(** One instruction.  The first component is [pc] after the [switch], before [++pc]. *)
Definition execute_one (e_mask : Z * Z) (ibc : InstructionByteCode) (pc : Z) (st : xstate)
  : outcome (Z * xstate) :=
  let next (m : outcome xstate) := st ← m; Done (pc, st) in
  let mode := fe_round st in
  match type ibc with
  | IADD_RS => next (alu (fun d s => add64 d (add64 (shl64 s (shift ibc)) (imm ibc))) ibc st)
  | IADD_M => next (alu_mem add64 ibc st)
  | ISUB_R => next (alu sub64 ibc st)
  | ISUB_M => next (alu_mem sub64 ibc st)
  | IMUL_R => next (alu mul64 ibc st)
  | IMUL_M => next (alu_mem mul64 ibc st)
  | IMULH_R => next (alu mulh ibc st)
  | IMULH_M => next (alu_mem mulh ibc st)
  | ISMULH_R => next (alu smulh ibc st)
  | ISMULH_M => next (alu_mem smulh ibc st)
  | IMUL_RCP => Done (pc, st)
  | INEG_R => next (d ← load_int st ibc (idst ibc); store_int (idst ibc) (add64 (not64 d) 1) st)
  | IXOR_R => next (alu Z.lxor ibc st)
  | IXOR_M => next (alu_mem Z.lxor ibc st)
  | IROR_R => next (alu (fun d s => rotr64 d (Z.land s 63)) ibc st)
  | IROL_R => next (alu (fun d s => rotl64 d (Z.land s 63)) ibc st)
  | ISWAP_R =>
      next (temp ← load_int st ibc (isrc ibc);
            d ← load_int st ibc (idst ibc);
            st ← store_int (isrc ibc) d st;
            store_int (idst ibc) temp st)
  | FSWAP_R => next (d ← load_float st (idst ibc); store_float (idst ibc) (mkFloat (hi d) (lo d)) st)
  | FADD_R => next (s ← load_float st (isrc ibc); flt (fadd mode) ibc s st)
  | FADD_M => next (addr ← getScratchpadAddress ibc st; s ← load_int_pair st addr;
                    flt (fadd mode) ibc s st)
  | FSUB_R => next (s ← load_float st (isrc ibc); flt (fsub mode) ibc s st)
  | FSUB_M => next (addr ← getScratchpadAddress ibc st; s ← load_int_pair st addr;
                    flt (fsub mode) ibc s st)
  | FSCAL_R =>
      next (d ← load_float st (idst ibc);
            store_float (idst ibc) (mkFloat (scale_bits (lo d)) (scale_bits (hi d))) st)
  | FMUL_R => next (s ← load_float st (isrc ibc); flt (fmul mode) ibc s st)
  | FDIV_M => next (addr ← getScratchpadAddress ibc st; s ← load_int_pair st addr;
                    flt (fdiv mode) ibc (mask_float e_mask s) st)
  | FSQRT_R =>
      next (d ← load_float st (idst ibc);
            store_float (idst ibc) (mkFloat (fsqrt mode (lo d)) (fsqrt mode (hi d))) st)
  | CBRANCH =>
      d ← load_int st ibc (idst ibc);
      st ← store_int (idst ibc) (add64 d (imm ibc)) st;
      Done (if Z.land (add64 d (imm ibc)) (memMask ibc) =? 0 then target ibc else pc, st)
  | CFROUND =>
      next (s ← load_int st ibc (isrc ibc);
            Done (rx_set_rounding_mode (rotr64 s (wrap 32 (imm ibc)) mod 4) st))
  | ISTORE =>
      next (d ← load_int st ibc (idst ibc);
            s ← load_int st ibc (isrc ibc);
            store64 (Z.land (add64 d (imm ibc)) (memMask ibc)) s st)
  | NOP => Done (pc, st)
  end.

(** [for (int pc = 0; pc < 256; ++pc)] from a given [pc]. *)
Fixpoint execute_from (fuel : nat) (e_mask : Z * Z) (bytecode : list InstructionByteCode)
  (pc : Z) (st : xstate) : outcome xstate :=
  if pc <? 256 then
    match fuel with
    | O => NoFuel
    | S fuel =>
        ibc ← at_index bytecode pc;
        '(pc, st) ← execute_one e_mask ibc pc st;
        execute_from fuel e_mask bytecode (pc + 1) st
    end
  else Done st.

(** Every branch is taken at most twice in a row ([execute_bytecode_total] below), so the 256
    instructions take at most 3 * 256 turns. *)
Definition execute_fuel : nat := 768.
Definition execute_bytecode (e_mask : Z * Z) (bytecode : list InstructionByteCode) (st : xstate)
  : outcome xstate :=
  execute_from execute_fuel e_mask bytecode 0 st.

--

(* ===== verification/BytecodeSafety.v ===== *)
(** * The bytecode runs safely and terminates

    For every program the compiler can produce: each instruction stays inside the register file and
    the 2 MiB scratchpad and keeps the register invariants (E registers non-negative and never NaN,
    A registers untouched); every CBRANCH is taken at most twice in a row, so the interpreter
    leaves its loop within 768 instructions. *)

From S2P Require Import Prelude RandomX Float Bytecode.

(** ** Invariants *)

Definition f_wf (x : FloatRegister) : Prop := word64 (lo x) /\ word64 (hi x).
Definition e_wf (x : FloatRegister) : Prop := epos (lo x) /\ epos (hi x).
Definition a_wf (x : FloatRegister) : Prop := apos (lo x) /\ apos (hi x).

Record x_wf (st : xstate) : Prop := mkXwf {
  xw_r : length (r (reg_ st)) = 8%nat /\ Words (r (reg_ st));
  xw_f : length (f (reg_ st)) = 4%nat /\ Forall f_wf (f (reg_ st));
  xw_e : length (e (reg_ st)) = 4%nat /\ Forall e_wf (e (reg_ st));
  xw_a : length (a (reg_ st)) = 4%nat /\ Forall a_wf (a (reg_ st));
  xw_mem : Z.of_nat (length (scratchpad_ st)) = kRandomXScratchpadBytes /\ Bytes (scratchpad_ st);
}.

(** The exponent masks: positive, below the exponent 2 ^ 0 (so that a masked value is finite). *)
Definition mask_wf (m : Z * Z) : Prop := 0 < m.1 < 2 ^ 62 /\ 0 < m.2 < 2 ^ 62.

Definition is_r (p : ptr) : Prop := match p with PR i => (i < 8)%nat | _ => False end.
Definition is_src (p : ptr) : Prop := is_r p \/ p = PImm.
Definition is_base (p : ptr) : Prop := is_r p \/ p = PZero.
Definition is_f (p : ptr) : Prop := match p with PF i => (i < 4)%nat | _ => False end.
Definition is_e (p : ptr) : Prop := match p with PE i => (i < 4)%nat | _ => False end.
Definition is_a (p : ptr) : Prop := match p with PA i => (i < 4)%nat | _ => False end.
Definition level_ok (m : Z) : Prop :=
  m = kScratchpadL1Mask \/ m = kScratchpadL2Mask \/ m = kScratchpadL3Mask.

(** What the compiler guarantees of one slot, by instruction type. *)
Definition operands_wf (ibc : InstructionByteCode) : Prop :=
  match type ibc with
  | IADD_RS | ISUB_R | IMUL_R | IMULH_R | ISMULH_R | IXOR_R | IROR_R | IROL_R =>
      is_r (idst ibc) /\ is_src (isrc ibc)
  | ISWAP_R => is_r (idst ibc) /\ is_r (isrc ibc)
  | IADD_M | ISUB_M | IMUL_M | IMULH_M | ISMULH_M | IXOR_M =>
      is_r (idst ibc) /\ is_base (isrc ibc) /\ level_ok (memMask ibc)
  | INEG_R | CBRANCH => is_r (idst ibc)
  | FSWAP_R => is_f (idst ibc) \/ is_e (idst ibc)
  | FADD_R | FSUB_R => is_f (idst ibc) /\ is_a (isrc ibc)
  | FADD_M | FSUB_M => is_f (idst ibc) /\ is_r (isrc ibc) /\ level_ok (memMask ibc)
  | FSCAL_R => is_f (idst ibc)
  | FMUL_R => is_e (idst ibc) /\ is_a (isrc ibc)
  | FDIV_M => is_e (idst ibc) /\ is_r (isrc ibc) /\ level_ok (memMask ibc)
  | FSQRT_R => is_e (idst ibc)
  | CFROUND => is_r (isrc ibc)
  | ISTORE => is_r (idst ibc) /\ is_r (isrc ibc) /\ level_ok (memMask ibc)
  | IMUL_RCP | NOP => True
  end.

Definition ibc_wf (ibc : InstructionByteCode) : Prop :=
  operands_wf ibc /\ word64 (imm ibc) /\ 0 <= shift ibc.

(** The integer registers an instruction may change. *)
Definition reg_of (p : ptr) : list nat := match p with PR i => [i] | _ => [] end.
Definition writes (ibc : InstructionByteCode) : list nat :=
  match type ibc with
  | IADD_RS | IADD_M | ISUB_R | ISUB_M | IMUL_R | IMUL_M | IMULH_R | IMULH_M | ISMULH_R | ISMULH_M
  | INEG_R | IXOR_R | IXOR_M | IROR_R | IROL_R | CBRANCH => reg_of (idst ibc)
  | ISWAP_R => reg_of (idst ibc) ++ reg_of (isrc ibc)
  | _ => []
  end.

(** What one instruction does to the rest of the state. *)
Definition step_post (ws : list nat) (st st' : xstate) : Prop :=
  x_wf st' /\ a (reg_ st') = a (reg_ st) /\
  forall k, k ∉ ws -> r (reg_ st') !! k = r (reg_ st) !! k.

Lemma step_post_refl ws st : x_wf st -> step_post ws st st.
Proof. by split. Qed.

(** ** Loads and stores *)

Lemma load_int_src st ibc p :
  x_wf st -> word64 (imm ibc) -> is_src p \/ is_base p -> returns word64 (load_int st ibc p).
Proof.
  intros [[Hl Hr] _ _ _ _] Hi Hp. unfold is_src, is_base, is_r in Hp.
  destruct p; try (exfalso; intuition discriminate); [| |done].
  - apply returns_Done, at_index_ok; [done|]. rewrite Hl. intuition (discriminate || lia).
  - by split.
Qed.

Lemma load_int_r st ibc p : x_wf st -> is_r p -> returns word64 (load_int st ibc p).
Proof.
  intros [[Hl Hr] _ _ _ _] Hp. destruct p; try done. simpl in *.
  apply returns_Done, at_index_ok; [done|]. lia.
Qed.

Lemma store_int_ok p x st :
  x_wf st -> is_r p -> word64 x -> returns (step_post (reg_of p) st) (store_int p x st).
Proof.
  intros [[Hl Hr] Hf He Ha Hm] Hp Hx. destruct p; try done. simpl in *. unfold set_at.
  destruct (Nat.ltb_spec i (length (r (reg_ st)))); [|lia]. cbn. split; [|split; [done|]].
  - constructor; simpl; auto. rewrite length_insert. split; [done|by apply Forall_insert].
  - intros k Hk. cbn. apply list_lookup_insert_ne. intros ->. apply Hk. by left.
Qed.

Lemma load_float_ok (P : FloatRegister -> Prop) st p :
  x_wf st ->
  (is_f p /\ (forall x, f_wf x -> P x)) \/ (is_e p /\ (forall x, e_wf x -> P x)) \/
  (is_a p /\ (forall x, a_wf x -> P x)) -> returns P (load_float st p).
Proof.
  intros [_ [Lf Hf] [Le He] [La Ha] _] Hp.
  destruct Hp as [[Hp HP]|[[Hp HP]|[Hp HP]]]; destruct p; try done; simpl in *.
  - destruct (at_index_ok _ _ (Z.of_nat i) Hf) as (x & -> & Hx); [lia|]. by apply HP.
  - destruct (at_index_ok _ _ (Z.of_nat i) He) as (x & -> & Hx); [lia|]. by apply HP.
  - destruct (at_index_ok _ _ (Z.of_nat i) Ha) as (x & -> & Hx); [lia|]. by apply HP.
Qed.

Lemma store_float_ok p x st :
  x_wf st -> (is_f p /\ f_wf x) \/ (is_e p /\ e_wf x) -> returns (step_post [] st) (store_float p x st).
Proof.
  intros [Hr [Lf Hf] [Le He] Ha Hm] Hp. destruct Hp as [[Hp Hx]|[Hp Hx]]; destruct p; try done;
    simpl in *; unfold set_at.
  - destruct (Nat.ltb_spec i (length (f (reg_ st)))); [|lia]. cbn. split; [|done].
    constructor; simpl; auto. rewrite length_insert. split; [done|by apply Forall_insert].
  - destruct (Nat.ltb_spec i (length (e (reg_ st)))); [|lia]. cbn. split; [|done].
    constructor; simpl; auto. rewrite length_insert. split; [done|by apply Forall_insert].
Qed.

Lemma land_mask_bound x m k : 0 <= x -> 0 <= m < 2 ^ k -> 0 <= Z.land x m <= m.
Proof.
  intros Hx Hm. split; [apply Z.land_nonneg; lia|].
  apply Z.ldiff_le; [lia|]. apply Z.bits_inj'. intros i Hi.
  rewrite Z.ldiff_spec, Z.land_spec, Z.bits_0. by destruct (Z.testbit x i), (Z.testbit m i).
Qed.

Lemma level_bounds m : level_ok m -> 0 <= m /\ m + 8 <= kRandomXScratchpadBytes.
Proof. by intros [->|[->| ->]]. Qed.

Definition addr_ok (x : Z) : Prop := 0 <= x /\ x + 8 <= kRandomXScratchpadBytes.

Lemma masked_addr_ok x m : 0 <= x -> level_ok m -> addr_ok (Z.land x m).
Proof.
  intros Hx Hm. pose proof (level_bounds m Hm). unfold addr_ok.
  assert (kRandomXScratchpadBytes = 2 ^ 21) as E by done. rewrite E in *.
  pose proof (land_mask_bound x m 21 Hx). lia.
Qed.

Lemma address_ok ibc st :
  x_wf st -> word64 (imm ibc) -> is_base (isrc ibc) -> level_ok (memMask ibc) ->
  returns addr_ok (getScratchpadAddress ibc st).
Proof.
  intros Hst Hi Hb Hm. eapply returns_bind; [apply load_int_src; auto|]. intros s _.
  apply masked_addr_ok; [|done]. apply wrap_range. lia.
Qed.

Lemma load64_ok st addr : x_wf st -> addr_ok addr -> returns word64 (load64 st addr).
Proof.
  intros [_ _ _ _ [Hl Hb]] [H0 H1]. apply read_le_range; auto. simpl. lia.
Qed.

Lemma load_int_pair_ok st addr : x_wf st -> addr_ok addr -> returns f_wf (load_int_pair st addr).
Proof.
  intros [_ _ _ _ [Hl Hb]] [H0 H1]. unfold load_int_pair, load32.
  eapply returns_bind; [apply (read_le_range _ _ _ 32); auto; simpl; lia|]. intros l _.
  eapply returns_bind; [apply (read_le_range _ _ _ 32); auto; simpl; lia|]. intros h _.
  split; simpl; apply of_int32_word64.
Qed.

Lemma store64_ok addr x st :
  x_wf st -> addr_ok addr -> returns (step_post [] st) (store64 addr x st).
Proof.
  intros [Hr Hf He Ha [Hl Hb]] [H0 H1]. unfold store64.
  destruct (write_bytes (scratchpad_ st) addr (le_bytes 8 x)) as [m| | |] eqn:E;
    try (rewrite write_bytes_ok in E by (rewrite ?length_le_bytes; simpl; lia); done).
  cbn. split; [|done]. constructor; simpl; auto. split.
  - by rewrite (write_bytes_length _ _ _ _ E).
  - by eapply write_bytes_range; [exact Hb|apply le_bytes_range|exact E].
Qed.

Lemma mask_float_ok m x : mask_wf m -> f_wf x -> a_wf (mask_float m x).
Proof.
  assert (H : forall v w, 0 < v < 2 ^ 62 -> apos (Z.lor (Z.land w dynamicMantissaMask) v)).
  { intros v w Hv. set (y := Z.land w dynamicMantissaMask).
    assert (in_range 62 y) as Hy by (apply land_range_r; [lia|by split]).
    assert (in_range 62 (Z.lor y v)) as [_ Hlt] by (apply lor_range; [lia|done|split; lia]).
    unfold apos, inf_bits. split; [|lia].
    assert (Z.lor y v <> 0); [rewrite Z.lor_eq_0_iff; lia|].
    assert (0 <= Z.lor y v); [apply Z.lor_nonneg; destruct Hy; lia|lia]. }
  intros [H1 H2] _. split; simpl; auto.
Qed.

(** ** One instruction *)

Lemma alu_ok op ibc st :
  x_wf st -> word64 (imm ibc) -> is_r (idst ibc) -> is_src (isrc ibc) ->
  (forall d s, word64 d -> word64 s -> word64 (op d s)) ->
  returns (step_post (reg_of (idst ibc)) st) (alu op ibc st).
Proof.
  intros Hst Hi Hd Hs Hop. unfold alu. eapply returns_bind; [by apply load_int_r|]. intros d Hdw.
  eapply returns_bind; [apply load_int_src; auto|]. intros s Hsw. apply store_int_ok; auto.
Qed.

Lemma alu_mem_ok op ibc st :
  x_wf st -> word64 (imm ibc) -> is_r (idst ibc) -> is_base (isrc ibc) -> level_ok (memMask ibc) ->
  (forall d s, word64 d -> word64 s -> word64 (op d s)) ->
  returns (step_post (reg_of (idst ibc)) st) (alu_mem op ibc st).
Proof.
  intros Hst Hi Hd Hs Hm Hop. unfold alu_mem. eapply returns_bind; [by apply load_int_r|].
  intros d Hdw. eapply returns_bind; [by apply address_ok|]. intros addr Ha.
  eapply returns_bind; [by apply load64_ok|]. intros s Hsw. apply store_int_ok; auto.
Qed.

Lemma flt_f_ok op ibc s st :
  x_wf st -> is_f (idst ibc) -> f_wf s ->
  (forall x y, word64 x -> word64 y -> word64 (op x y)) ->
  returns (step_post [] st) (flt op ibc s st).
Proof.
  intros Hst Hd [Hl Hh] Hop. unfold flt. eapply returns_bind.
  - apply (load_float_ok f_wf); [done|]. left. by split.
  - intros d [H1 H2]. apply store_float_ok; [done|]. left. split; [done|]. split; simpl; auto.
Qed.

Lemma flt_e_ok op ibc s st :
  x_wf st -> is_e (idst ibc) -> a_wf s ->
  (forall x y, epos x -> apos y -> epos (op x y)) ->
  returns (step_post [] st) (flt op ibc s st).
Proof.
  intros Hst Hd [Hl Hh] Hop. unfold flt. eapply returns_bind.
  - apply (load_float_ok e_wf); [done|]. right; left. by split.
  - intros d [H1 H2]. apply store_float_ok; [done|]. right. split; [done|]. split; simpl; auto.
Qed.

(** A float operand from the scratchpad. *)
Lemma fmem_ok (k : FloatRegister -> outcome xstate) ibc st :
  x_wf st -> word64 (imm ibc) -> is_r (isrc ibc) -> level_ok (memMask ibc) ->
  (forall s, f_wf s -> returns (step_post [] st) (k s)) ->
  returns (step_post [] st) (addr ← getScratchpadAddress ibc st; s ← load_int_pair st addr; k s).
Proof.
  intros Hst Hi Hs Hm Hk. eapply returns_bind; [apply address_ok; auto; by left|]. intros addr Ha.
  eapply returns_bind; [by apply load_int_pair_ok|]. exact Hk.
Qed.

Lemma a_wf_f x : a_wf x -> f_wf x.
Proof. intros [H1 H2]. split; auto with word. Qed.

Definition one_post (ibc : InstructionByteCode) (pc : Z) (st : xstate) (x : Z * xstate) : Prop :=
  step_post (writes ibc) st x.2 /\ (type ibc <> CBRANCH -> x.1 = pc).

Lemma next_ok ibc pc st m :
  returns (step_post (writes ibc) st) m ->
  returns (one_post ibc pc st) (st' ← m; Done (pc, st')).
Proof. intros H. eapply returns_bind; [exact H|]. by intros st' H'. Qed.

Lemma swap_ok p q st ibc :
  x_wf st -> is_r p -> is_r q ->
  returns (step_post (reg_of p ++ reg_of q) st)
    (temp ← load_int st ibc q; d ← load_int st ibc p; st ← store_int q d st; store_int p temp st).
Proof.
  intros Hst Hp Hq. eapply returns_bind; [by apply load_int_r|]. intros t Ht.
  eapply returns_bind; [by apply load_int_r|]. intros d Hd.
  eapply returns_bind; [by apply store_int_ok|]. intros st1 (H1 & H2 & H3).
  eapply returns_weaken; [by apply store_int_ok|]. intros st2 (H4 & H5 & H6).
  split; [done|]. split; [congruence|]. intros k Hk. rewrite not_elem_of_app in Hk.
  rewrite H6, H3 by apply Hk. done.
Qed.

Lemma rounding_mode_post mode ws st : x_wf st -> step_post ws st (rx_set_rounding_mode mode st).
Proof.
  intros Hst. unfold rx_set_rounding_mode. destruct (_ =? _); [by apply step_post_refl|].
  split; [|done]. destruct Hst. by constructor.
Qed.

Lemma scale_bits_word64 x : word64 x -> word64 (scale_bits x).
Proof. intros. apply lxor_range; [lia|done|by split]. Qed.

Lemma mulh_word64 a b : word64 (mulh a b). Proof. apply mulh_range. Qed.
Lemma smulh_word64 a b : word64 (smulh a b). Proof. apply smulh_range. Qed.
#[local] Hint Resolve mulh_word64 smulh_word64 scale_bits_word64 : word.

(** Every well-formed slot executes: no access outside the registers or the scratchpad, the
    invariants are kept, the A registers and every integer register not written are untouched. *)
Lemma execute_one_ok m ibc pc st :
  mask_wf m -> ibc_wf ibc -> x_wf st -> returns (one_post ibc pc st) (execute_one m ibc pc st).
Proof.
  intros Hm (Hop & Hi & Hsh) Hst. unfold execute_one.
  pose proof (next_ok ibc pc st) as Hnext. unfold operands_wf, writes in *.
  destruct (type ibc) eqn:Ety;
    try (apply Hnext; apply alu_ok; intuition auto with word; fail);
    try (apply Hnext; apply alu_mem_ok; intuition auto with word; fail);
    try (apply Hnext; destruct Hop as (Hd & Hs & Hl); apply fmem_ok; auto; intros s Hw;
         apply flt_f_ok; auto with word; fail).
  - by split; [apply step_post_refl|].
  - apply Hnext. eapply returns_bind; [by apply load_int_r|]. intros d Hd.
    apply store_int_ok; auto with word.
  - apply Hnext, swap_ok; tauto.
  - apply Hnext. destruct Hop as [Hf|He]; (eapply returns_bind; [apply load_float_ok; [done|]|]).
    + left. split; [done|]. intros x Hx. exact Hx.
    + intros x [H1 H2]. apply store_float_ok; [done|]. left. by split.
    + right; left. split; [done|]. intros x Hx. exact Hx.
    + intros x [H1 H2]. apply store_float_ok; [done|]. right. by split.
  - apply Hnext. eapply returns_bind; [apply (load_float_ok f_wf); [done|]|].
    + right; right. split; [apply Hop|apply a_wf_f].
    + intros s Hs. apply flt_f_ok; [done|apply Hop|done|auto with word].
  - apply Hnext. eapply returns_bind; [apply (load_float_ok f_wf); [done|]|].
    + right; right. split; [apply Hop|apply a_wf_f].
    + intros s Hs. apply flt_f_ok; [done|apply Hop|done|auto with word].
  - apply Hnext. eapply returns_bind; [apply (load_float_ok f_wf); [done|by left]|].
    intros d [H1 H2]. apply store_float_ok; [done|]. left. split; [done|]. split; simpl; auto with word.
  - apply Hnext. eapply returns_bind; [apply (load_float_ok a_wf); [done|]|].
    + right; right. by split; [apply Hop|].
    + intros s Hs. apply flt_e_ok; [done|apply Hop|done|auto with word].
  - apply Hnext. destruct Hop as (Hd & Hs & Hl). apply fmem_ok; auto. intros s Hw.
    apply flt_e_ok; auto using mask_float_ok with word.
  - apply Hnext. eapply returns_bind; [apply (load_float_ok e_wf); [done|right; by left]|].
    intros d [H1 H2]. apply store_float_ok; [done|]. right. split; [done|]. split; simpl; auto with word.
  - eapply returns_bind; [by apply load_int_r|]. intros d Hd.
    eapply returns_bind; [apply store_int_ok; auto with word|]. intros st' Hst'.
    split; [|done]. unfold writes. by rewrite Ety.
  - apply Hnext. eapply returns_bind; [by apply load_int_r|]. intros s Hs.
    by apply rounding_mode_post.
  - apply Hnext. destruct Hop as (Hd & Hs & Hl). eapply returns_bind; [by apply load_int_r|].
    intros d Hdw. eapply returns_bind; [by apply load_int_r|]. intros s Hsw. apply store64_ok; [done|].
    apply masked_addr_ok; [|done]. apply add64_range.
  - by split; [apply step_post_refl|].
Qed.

--

**Exercise details**
Note how many lines of the entries contain the string "kRandomXScratchpadBytes", then give that number by itself.

**Result of this task**
4